Assignment: Only one span of the listing below is wanted: the lines from the one with "key_of := notificationId;" through the one with "appt_validate (with_checkedIn x", reproduced exactly, both ends kept.

Data for processing:
=== Section Start ===

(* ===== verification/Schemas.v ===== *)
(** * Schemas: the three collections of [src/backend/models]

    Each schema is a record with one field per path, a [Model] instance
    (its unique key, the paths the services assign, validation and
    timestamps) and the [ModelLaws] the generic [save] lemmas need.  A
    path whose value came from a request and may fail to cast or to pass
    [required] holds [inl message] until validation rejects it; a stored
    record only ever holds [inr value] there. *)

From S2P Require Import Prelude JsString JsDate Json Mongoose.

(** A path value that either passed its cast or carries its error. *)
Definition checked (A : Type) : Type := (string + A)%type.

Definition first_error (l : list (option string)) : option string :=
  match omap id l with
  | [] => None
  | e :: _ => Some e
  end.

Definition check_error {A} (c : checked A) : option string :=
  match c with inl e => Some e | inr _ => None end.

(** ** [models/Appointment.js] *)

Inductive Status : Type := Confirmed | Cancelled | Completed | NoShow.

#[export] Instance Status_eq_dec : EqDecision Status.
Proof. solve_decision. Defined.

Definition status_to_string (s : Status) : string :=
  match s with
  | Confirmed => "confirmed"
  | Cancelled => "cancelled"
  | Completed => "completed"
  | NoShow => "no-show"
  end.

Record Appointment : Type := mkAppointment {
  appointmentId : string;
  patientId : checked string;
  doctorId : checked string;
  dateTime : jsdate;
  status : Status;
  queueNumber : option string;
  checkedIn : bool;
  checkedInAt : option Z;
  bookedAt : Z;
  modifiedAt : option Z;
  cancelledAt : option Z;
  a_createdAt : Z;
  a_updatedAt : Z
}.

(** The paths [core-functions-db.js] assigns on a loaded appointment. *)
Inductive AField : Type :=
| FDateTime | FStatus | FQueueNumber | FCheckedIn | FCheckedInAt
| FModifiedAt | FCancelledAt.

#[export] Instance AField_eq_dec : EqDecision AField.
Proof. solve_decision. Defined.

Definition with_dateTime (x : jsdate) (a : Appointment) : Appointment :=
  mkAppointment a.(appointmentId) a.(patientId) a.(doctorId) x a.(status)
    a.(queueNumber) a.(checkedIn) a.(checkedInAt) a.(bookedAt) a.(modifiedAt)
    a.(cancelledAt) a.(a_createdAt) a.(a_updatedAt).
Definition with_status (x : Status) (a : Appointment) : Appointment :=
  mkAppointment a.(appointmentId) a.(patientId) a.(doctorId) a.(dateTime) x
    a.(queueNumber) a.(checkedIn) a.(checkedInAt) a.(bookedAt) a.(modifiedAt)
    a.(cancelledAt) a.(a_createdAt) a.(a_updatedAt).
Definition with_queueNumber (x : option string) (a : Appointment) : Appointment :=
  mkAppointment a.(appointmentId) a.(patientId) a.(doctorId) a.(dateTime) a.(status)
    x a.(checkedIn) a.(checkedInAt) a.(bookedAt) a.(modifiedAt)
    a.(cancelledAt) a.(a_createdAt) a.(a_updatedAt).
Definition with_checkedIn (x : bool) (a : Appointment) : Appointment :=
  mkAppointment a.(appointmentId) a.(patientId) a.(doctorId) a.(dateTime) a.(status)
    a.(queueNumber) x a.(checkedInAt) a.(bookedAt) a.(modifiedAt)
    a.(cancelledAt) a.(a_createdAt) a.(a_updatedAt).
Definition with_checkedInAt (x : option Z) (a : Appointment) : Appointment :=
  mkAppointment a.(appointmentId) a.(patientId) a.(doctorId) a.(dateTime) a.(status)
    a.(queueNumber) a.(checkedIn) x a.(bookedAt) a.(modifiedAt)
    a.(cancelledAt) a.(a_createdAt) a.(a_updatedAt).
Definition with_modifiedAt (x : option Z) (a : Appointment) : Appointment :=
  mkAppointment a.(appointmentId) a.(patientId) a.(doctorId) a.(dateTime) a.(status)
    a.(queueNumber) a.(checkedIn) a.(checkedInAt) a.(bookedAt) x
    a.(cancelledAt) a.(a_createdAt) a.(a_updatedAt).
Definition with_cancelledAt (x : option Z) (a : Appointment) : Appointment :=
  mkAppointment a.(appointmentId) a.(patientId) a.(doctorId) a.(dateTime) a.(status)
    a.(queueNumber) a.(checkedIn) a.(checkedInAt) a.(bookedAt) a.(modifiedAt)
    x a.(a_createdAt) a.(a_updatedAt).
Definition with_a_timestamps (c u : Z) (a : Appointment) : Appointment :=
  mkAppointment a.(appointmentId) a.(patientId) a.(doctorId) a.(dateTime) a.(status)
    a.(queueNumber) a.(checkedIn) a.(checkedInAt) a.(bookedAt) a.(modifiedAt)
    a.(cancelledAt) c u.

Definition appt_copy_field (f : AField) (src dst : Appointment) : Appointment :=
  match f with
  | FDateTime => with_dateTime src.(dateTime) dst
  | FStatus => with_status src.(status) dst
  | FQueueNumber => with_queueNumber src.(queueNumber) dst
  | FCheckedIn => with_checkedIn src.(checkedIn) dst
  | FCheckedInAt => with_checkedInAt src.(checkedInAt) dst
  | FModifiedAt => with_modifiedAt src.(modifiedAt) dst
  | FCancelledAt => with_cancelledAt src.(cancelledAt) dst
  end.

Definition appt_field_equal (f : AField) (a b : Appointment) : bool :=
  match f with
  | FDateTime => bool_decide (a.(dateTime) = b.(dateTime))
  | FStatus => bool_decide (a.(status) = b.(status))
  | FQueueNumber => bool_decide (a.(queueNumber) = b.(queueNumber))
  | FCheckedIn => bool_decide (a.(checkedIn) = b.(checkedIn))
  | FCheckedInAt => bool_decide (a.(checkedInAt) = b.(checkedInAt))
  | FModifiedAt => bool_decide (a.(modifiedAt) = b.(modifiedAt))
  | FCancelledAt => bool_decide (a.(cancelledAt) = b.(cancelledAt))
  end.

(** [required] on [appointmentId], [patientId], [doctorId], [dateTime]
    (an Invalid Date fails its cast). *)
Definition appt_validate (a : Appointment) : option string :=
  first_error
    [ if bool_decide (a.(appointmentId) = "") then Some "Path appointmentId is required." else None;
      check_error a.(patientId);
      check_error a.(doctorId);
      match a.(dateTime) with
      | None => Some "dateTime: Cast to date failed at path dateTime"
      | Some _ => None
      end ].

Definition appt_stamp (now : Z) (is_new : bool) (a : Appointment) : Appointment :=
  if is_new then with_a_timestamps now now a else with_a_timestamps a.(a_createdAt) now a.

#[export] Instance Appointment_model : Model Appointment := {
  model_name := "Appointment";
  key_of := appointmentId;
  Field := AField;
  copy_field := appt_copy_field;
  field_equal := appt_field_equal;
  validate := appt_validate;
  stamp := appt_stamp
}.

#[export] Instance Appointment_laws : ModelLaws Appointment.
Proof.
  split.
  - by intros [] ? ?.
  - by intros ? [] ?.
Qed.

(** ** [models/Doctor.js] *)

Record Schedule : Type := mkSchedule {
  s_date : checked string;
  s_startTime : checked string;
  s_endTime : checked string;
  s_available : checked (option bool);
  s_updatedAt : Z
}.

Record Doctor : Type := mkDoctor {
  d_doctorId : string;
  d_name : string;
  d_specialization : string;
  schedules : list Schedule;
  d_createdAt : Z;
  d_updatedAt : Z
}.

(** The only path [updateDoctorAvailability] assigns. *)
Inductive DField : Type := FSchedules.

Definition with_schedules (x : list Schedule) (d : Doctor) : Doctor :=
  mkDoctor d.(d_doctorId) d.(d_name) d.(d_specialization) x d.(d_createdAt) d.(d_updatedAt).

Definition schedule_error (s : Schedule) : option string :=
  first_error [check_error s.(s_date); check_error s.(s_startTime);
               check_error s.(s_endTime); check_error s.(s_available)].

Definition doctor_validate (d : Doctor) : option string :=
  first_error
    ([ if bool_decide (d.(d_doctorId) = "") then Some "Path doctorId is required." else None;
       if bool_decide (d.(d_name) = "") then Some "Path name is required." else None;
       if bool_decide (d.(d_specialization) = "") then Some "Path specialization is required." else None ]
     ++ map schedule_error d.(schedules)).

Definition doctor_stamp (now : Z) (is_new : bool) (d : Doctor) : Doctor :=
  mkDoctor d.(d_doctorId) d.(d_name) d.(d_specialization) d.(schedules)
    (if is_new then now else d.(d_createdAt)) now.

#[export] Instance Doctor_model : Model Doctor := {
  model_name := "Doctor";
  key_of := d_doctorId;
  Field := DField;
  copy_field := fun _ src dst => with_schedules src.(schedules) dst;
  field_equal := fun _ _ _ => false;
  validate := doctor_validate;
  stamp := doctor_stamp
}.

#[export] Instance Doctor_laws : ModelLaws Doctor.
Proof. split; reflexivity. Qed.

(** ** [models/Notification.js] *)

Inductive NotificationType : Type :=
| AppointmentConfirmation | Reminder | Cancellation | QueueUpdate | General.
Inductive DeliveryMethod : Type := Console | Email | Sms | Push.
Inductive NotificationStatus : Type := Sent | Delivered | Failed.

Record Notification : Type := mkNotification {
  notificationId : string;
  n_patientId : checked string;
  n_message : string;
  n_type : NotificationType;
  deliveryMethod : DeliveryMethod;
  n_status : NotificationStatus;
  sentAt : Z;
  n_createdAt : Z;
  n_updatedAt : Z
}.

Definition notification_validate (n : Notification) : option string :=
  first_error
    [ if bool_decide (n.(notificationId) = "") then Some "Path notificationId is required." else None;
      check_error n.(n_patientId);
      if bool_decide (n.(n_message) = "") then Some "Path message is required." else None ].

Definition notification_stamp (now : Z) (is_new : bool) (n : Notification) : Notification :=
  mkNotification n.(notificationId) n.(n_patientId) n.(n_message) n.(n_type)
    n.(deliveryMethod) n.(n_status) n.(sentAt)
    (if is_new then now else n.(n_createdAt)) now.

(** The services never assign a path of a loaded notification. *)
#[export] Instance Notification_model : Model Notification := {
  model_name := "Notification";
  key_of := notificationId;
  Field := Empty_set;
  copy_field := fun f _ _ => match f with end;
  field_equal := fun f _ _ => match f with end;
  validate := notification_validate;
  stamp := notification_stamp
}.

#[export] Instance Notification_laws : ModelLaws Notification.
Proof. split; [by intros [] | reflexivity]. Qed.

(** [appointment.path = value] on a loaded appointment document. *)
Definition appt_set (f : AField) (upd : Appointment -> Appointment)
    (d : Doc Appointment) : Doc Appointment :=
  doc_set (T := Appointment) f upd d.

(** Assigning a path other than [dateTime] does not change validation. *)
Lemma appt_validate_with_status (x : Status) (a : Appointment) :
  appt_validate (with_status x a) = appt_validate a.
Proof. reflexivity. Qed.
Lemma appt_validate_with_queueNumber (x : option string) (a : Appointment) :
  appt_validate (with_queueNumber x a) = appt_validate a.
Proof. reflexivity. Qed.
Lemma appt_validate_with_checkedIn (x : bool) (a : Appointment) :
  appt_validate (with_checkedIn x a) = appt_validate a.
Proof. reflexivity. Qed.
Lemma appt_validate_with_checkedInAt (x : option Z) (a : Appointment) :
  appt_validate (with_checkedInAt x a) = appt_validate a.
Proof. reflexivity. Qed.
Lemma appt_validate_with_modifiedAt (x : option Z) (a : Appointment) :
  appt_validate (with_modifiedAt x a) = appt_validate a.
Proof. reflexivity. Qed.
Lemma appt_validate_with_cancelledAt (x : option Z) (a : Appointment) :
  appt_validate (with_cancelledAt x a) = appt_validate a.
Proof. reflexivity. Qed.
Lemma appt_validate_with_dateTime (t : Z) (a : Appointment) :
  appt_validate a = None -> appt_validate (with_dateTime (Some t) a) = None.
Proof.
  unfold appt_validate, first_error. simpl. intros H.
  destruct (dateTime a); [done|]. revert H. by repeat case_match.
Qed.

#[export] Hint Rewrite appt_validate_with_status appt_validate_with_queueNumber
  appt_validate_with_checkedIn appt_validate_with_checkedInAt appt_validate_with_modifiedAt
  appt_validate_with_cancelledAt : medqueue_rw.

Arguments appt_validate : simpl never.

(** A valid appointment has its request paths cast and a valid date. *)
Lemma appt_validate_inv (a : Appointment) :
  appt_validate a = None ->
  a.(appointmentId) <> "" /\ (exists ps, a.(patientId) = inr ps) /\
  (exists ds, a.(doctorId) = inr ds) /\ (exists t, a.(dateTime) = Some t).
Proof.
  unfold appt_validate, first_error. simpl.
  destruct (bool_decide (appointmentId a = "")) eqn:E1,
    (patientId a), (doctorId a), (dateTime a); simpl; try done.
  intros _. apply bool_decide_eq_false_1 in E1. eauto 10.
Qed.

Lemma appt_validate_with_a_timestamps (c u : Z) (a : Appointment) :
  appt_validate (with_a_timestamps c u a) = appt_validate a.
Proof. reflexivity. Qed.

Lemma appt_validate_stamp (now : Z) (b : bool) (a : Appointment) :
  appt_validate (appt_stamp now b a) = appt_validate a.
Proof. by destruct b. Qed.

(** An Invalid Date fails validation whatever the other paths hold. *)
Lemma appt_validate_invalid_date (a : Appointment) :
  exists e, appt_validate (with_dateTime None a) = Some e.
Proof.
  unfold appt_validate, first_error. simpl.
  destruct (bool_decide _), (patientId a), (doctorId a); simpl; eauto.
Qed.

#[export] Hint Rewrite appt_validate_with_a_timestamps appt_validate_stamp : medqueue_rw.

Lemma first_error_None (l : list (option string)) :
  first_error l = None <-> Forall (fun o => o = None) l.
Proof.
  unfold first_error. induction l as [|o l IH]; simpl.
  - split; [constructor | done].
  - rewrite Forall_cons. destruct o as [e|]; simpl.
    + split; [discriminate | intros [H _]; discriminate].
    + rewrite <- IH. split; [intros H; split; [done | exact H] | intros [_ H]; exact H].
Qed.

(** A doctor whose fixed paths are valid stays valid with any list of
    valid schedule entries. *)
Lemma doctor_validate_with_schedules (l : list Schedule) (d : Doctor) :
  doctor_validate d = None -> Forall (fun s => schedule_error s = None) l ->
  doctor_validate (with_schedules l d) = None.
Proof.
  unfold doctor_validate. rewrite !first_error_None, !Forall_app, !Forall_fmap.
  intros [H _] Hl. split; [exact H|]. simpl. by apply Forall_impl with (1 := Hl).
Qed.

=== Section End ===
=== Section Start ===

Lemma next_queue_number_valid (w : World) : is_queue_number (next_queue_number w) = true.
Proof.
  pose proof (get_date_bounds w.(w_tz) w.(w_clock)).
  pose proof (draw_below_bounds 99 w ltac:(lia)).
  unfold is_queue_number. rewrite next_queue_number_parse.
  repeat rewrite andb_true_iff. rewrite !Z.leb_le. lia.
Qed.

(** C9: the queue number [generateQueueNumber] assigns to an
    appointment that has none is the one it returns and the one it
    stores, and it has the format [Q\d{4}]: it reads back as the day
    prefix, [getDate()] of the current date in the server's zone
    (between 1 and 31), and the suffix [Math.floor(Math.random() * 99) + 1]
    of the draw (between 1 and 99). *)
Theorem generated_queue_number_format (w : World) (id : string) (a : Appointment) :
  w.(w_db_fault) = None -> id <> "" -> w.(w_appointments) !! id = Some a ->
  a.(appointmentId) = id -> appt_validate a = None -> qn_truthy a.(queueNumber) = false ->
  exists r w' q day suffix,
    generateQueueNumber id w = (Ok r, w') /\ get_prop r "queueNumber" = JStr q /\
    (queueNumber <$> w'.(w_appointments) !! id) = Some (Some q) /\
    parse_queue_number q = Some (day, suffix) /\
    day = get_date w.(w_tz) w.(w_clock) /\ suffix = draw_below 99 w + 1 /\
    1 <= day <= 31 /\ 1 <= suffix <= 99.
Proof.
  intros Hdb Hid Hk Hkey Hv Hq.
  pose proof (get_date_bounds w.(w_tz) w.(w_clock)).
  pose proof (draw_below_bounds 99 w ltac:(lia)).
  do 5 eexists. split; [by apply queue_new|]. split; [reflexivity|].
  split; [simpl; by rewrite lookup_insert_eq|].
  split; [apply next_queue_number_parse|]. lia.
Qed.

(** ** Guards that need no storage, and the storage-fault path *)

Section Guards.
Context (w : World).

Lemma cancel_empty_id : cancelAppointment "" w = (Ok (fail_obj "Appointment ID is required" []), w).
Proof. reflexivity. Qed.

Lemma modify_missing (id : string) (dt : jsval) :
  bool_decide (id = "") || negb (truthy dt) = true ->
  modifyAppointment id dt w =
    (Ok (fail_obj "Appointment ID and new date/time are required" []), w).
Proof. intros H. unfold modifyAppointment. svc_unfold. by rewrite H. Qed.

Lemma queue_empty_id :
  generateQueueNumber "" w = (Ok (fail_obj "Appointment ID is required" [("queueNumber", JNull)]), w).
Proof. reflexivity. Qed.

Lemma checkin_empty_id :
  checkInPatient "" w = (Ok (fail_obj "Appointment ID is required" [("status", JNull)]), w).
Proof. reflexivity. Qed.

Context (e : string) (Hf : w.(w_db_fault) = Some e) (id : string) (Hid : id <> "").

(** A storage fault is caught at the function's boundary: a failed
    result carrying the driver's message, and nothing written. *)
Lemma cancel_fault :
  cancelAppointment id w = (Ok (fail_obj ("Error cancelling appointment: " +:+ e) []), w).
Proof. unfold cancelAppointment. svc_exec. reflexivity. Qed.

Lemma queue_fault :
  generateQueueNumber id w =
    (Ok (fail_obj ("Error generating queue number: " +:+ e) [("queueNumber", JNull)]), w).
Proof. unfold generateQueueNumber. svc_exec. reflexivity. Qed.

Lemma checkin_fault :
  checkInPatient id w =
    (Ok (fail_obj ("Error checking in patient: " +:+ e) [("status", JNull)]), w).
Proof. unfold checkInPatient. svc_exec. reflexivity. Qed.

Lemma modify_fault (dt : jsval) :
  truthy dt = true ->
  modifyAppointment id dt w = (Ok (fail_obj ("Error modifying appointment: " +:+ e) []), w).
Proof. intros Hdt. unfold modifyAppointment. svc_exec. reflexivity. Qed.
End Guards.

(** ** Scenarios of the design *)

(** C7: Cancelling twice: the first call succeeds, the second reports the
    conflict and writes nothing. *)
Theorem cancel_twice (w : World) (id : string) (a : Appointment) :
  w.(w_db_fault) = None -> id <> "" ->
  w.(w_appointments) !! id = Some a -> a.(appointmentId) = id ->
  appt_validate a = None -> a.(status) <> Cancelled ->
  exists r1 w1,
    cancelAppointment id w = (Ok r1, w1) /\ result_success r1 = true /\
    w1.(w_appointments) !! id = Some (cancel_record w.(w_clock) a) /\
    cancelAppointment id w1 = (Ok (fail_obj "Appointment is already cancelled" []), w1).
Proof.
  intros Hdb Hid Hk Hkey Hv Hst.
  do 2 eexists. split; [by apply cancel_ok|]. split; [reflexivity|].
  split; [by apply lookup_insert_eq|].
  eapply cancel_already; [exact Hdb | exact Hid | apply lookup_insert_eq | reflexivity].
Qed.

=== Section End ===

Output of the task:
  key_of := notificationId;
  Field := Empty_set;
  copy_field := fun f _ _ => match f with end;
  field_equal := fun f _ _ => match f with end;
  validate := notification_validate;
  stamp := notification_stamp
}.

#[export] Instance Notification_laws : ModelLaws Notification.
Proof. split; [by intros [] | reflexivity]. Qed.

(** [appointment.path = value] on a loaded appointment document. *)
Definition appt_set (f : AField) (upd : Appointment -> Appointment)
    (d : Doc Appointment) : Doc Appointment :=
  doc_set (T := Appointment) f upd d.

(** Assigning a path other than [dateTime] does not change validation. *)
Lemma appt_validate_with_status (x : Status) (a : Appointment) :
  appt_validate (with_status x a) = appt_validate a.
Proof. reflexivity. Qed.
Lemma appt_validate_with_queueNumber (x : option string) (a : Appointment) :
  appt_validate (with_queueNumber x a) = appt_validate a.
Proof. reflexivity. Qed.
Lemma appt_validate_with_checkedIn (x : bool) (a : Appointment) :
  appt_validate (with_checkedIn x a) = appt_validate a.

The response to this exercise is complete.